In Where Does My Tax Money Go? Tax morale effects of perceived government spending,” a team of four researchers, including Matias Giaccobasso and Ricardo Perez-Truglia, studied well over 2,000 households in Dallas County, the second-largest county in the US state of Texas, to measure their willingness to pay for property Taxes change with new information about how their tax dollars are being spent by the government. According to the authors, initially there was significant misperception among households about how the taxes they paid were being spent by the government. For example, households underestimated by up to 13 percentage points on average the proportion of property taxes they paid that went to fund public education. Such miscalculations existed despite the fact that there was publicly available information about how the government spends the taxes it collects. In fact, almost half of the property taxes collected in Texas went to fund public education.

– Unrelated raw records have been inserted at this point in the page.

Lemma grow_keeps W : k ∈ W -> (exists tr, trace s' = trace s ++ tr /\ (forall n, n ∈ tr.*1 -> is_map n \/ n = b \/ n = indirect (di s) /\ n <> 0 /\ 12%nat ∈ W) /\
    forall n, block_at (disk s') n = block_at (fold_left (fun d e => <[fst e := snd e]> d) tr (disk s)) n) ->
  keeps R W s s'.
Proof.
  destruct Gr as [K Zero Db Ub G' Len' U' Sl At Fr Ind Fl].
  intros Wk (tr & E & I & P). destruct Fl as (F1 & F2 & F3 & F4). split; auto.
  - intros n Rn. apply grow_frame. auto.
  - intros n Lt. apply grow_frame. auto.
  - intros x X N0. rewrite Sl by exact X. destruct (Nat.eqb_spec x k) as [->|_]; [congruence|reflexivity].
  - apply grow_content.
  - exists tr. split; [exact E|]. split; [|exact P]. intros n In. destruct (I n In) as [M|[->|(-> & N0 & W12)]]; [left; exact M|right..].
    + exists k. split; [exact Wk|]. split; [exact K|]. split; [rewrite Sl, Nat.eqb_refl by exact K; reflexivity|]. pose proof (data_pos b Db). lia.
    + exists 12%nat. split; [exact W12|]. split; [unfold slots; lia|]. split; [|exact N0]. rewrite Sl by (unfold slots; lia).
      destruct (Nat.eqb_spec 12 k) as [<-|_]; [|apply indirect_slot]. rewrite indirect_slot in Zero. congruence.
Qed.
End Grow.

The researchers, who wanted to find out how sensitive households are to changes in government spending, decided to exploit this misperception of citizens. They informed households during tax filing season of the actual portion of property taxes going to public education. The researchers then tried to estimate how the new information would affect households’ willingness to pay taxes. To measure taxpayer willingness, they examined data on property tax appeals filed by the sample household population. It should be noted that an objection allows a household to potentially reduce the amount it pays to the government in taxes. On average, these tax filings are successful two out of three times, helping households save $579 in the first year. In 2021, an average Dallas County home was valued at $327,690 and should pay $6,370 in property taxes, which is an effective property tax rate of about 2%.

When households were informed that their government was spending more of their taxes on public education, their behavior changed significantly. The reaction to the new finding varied between households. Households with children enrolled in public schools were less likely to appeal property taxes. This seems natural as these households benefited personally from the taxes allocated to public education. On the other hand, households without children who were enrolled in public schools were more likely to object to property taxes once they found that a larger proportion of property taxes went to public education. However, whether or not the proportion of taxes spent on public education was in the county did not appear to affect households’ decisions to appeal.

Lack of access

The authors also suggest that one way to encourage people to pay taxes is to make information about how tax revenues are spent by government more accessible to citizens. They also recommend that the government should provide detailed information on the different purposes (such as health, education, roads, etc.) for which tax collections are earmarked. These steps, the authors believe, reduce the propensity to file tax lawsuits and increase the willingness to pay taxes.

The study’s conclusions could hold lessons for countries like India, where the government is actively pushing to get more citizens to pay their taxes.

This is because a significant portion of tax evasion in India may be due simply to citizens feeling that they are not receiving adequate benefits from the government for the taxes they have already paid.

So, an effective way to improve tax compliance could be to improve service delivery and make government more accountable.